This is where it gets exciting, folks.   Coaches down 2-0 have to start fighting now to stay alive.    Those tied at 1-1 have to assess what worked and what didn’t heading into Game 3.   Listen to Game 3 match-ups here, and vote by commenting below before 9pm on Sunday.    Also stay tuned a big LTD announcement, coming Monday.  And now, Game 2 results:

Hello Sunshine (Super Furry Animals) defeat Out in the Street (Bruce Springsteen), 92-89.    The Super Furry Animals pick up their first LTD music tournament win, evening the score against the Boss.

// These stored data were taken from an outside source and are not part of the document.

(** * bitmap: a shallow embedding of [main.go]

    The program reads the two headers of a BMP file, and has an [apply]
    command whose pixel codec and transforms are present as functions of the
    right signature.  Every definition below follows the body of the Go
    function of the same name.

    Conventions.
    - A Go [string] is a [string] (a sequence of bytes), a [byte] is a
      [Byte.byte], an unsigned or signed fixed-width integer is a [Z] in the
      range of its type, a slice is a [list] (the nil slice is [[]]).
    - A function returning [(..., error)] returns a [result]; every error
      return of the source carries zero values next to the error, so nothing
      is lost.
    - The file system and the two output streams are the [World] that the
      effectful functions thread. *)

From Stdlib Require Import ZArith List String Ascii Bool Lia PeanoNat.
From Stdlib Require Import Strings.Byte.
From Stdlib Require Import DecimalString DecimalZ DecimalPos.
Import ListNotations.

Local Open Scope string_scope.
Local Open Scope Z_scope.

(** ** Data model *)

(** [type BMPHeader struct]: the first 14 bytes of the file. *)
Record BMPHeader : Type := mkBMPHeader {
  FileType : byte * byte;   (* [2]byte, "BM" *)
  FileSize : Z;             (* uint32 *)
  Reserved : Z;             (* uint32 *)
  OffsetData : Z            (* uint32 *)
}.

(** [type DIBHeader struct]: the next 40 bytes. *)
Record DIBHeader : Type := mkDIBHeader {
  DibHeaderSize : Z;        (* uint32 *)
  Width : Z;                (* int32 *)
  Height : Z;               (* int32 *)
  Planes : Z;               (* uint16 *)
  BitCount : Z;             (* uint16 *)
  Compression : Z;          (* uint32 *)
  ImageSize : Z;            (* uint32 *)
  XPixelsPerM : Z;          (* int32 *)
  YPixelsPerM : Z;          (* int32 *)
  ColorsUsed : Z;           (* uint32 *)
  ColorsImp : Z             (* uint32 *)
}.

Gimme Shelter (Rolling Stones) slugs it out against Card Cheat (Clash), 130.1-108.7.   Midnight Mike turned to one of the Stones’ masterpieces to even the series.   Now both coaches turn to #1 hits to get the job done in Game 3.

Driftin’ Blues (Sam Cooke) stormed back very late to beat Suffragette City (David Bowie), 101-93.5.  As in every music tournament, every vote counts. Grant is not messing around with his Game 3 choice, by the way.

Song Remains the Same (Led Zeppelin) takes out Fade Away and Radiate (Blondie), 90-81.5.   Led Zeppelin leads the series 2-0.  Blondie has its back against the wall now, and is revving things up with Sunday Girl.

Game 3 Match-ups

These Bones (Super Furry Animals) vs. It’s So Hard to Be a Saint in the City (live) (Bruce Springsteen)

Should I Stay or Should I Go (Clash) vs. Paint It Black (Rolling Stones)

That’s Where It’s At (Sam Cooke) vs. Under Pressure (David Bowie)

Sunday Girl (Blondie) vs. Living Loving Maid (Led Zeppelin)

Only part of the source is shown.